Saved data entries
(** [axios.get<CircleWorkflows>(url, { headers })] *)
Definition getWorkflows (url : string) (headers : list (string * string))
  : Async CircleWorkflows :=
  emit (HttpGet url headers []) (workflowsResponse world url headers).

Definition workflowUrl (pipeline : CirclePipelineItem) : string :=
  CIRCLE_API_URL ++ "/pipeline/" ++ pipeline_id pipeline ++ "/workflow".

Definition pipelineUrl (slugAndBuildNumber : string) : string :=
  CIRCLE_API_URL ++ "/project/" ++ slugAndBuildNumber ++ "/pipeline".

(** The callback handed to [find]. *)
Definition isSuccessfulBuild (headers : list (string * string))
    (pipeline : CirclePipelineItem) : Async bool :=
  if state pipeline =? CirclePipelineState.Created then
    workflowData <- getWorkflows (workflowUrl pipeline) headers ;;
    ret (allPassed (workflow_items workflowData))
  else ret false.

(** [if (slugAndBuildNumber)]: a string is truthy unless it is empty. *)
Definition truthySlug (slugAndBuildNumber : option string) : option string :=
  match slugAndBuildNumber with
  | Some "" => None
  | other => other
  end.

Definition getLastSuccessfulBuildRevisionOnBranch (branch : string)
  : Async (option string) :=
  tryCatch
    (buildUrl <- lift (requireEnv world "CIRCLE_BUILD_URL") ;;
     let slugAndBuildNumber := slugCapture world buildUrl in
     circleToken <- lift (requireEnv world "CIRCLE_TOKEN") ;;
     let headers := [("Circle-Token", circleToken)] in
     match truthySlug slugAndBuildNumber with
     | Some slug =>
         pipelineData <- getPipelines (pipelineUrl slug) headers branch ;;
         lastSuccessfulBuild <-
           find (pipeline_items pipelineData) (isSuccessfulBuild headers) ;;
         ret (option_map (fun p => revision (vcs p)) lastSuccessfulBuild)
     | None => ret None
     end)
    (fun e =>
       console_log ("Failed to call Circle API v2 with error: " ++ message e) ;;;
       ret None).
End Resolver.

(** ** The vocabulary of the specification *)

(** StatusRanker as the specification's table reads: the nine statuses,
    and 0 for anything else. *)
Definition rank (s : string) : Z :=
  if s =? "success" then 5
  else if s =? "on_hold" then 4
  else if s =? "running" then 3
  else if s =? "not_run" then 2
  else if s =? "failed" then 1
  else if s =? "error" then 1
  else if s =? "failing" then 1
  else if s =? "canceled" then 1
  else 0.

(** A status of the closed set. *)
Definition recognized (s : string) : bool :=
  existsb (String.eqb s) CircleWorkflowStatus.all.

(** A status that does not name a property of [Object.prototype]; every
    status of the closed set is one ([recognized_plain] below). *)
Definition plain (s : string) : Prop := JS.inherited s = false.

Definition plainStatuses (items : list CircleWorkflowItem) : Prop :=
  Forall (fun w => plain (status w)) items.

(** The distinct elements of a list, each where it first occurs. *)
Fixpoint distinctNames (l : list string) : list string :=
  match l with
  | [] => []
  | x :: rest => x :: filter (fun y => negb (y =? x)) (distinctNames rest)
  end.

(** The workflow requests a scan makes when it evaluates every pipeline
    of [pipelines]: one per pipeline in state [created], in order. *)
Definition workflowRequests (headers : list (string * string))
    (pipelines : list CirclePipelineItem) : list Event :=
  map (fun p => HttpGet (workflowUrl p) headers [])
      (filter (fun p => state p =? CirclePipelineState.Created) pipelines).

(** The evaluator's answer for one pipeline. *)
Definition verdict (world : World) (headers : list (string * string))
    (pipeline : CirclePipelineItem) : Outcome bool :=
  fst (isSuccessfulBuild world headers pipeline []).
End WorldObserverProperties.

Section InventoryTrackerProperties.
Import JS InventoryTracker.

Example sample_history :
  changeHistory (run sample_inventory sample_events) =
  [ {| timestamp := 10; change_type := added; item := "dirt";
       countBefore := 0; countAfter := 8; delta := 8 |};
    {| timestamp := 20; change_type := removed; item := "oak_log";
       countBefore := 3; countAfter := 2; delta := -1 |};
    {| timestamp := 20; change_type := removed; item := "dirt";
       countBefore := 8; countAfter := 0; delta := -8 |} ].
Proof. vm_compute. reflexivity. Qed.


Lemma Map_set_positive m k v :
  all_positive m -> 0 < v -> all_positive (Map_set m k v).
Proof.
  unfold all_positive. intros Hm Hv.
  induction Hm as [|[k' v'] rest Hk Hrest IH]; simpl.
  - constructor; [exact Hv|constructor].
  - destruct (String.eqb k' k); constructor; simpl; auto.
Qed.

Lemma Map_get_nonneg m k : all_positive m -> 0 <= or_0 (Map_get m k).
Proof.
  unfold all_positive. induction 1 as [|[k' v'] rest Hk _ IH]; simpl; [lia|].
  destruct (String.eqb k' k); simpl in *; lia.
Qed.

Lemma getInventoryMap_positive inv :
  positive_stacks inv -> all_positive (getInventoryMap inv).
Proof.
  destruct inv as [items|]; simpl; [|constructor].
  intros Hitems.
  assert (Hacc : all_positive []) by constructor.
  revert Hacc. generalize (@nil (string * Z)) as acc.
  induction Hitems as [|it items Hit _ IH]; intros acc Hacc; simpl.
  - exact Hacc.
  - apply IH. apply Map_set_positive; [exact Hacc|].
    pose proof (Map_get_nonneg acc (item_name it) Hacc). lia.
Qed.

Lemma Forall_flat_map {A B : Type} (P : B -> Prop) (f : A -> list B) (l : list A) :
  (forall a, In a l -> Forall P (f a)) -> Forall P (flat_map f l).
Proof.
  induction l as [|a l IH]; simpl; intros H; [constructor|].
  apply Forall_app. split; [apply H; now left|].
  apply IH. intros a' Ha'. apply H. now right.
Qed.

(** The first loop records a change only for a count that differs, so
    its delta is never zero and fixes the kind. *)
Lemma detectChanges_sound now previous current :
  Forall (fun c => never_changed c /\ signed c)
         (detectChanges now previous current).
Proof.
  unfold detectChanges. apply Forall_flat_map. intros [itemName currentCount] _.
  destruct (Z.eqb_spec currentCount (or_0 (Map_get previous itemName))) as [|Hne];
    simpl; [constructor|].
  constructor; [|constructor].
  unfold never_changed, signed; simpl.
  destruct (Z.gtb_spec (currentCount - or_0 (Map_get previous itemName)) 0);
    [|destruct (Z.ltb_spec (currentCount - or_0 (Map_get previous itemName)) 0)];
    try lia; repeat split; intros; try discriminate; try lia.
Qed.

Lemma detectRemoved_never_changed now previous current :
  Forall never_changed (detectRemoved now previous current).
Proof.
  unfold detectRemoved. apply Forall_flat_map. intros [itemName previousCount] _.
  destruct (negb (Map_has current itemName)); [|constructor].
  constructor; [|constructor]. unfold never_changed; simpl.
  split; [discriminate|lia].
Qed.

Lemma detectRemoved_signed now previous current :
  all_positive previous -> Forall signed (detectRemoved now previous current).
Proof.
  intros Hprev. unfold detectRemoved. apply Forall_flat_map.
  intros [itemName previousCount] Hin.
  destruct (negb (Map_has current itemName)); [|constructor].
  constructor; [|constructor]. unfold signed; simpl.
  unfold all_positive in Hprev. rewrite Forall_forall in Hprev.
  specialize (Hprev _ Hin). simpl in Hprev.
  repeat split; intros; try discriminate; lia.
Qed.

Lemma Forall_skipn {A : Type} (P : A -> Prop) (n : nat) (l : list A) :
  Forall P l -> Forall P (skipn n l).
Proof.
  intros H. rewrite <- (firstn_skipn n l) in H.
  now apply Forall_app in H.
Qed.

(** Recording keeps whatever holds of the old records and of the new. *)
Lemma onInventoryChange_history (P : InventoryChange -> Prop) now inv tr :
  Forall P (changeHistory tr) ->
  Forall P (detectChanges now (previousInventory tr) (getInventoryMap inv)) ->
  Forall P (detectRemoved now (previousInventory tr) (getInventoryMap inv)) ->
  Forall P (changeHistory (onInventoryChange now inv tr)).
Proof.
  intros Hold H1 H2. unfold onInventoryChange. cbn [changeHistory].
  destruct (0 <? _); [|exact Hold].
  assert (Hpushed : Forall P (changeHistory tr ++
            detectChanges now (previousInventory tr) (getInventoryMap inv) ++
            detectRemoved now (previousInventory tr) (getInventoryMap inv))).
  { apply Forall_app. split; [exact Hold|]. apply Forall_app. now split. }
  destruct (_ >? _); [|exact Hpushed].
  unfold slice. now apply Forall_skipn.
Qed.

Lemma run_never_changed inv0 events :
  Forall never_changed (changeHistory (run inv0 events)).
Proof.
  unfold run.
  assert (H0 : Forall never_changed (changeHistory (constructor inv0)))
    by constructor.
  revert H0. generalize (constructor inv0) as tr.
  induction events as [|e events IH]; intros tr Htr; simpl; [exact Htr|].
  apply IH. destruct e as [now inv|inv]; simpl; [|exact Htr].
  apply onInventoryChange_history; [exact Htr| |].
  - eapply Forall_impl; [|apply detectChanges_sound]. now intros c [H _].
  - apply detectRemoved_never_changed.
Qed.

Lemma run_signed inv0 events :
  positive_stacks inv0 ->
  Forall (fun e => positive_stacks (inventory_of e)) events ->
  Forall signed (changeHistory (run inv0 events)).
Proof.
  unfold run. intros Hinv0 Hevents.
  assert (H0 : all_positive (previousInventory (constructor inv0)) /\
               Forall signed (changeHistory (constructor inv0))).
  { split; [now apply getInventoryMap_positive|constructor]. }
  revert H0. generalize (constructor inv0) as tr.
  induction Hevents as [|e events He _ IH]; intros tr [Hprev Htr]; simpl;
    [exact Htr|].
  apply IH. destruct e as [now inv|inv]; simpl in *.
  - split; [now apply getInventoryMap_positive|].
    apply onInventoryChange_history; [exact Htr| |].
    + eapply Forall_impl; [|apply detectChanges_sound]. now intros c [_ H].
    + now apply detectRemoved_signed.
  - split; [now apply getInventoryMap_positive|exact Htr].
Qed.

What is needed = All lines above between those holding "Definition rank (s" and "(** A status that", inclusive, must be set down unchanged, and no other line may be included.

Response to this exercise =
Definition rank (s : string) : Z :=
  if s =? "success" then 5
  else if s =? "on_hold" then 4
  else if s =? "running" then 3
  else if s =? "not_run" then 2
  else if s =? "failed" then 1
  else if s =? "error" then 1
  else if s =? "failing" then 1
  else if s =? "canceled" then 1
  else 0.

(** A status of the closed set. *)
Definition recognized (s : string) : bool :=
  existsb (String.eqb s) CircleWorkflowStatus.all.

(** A status that does not name a property of [Object.prototype]; every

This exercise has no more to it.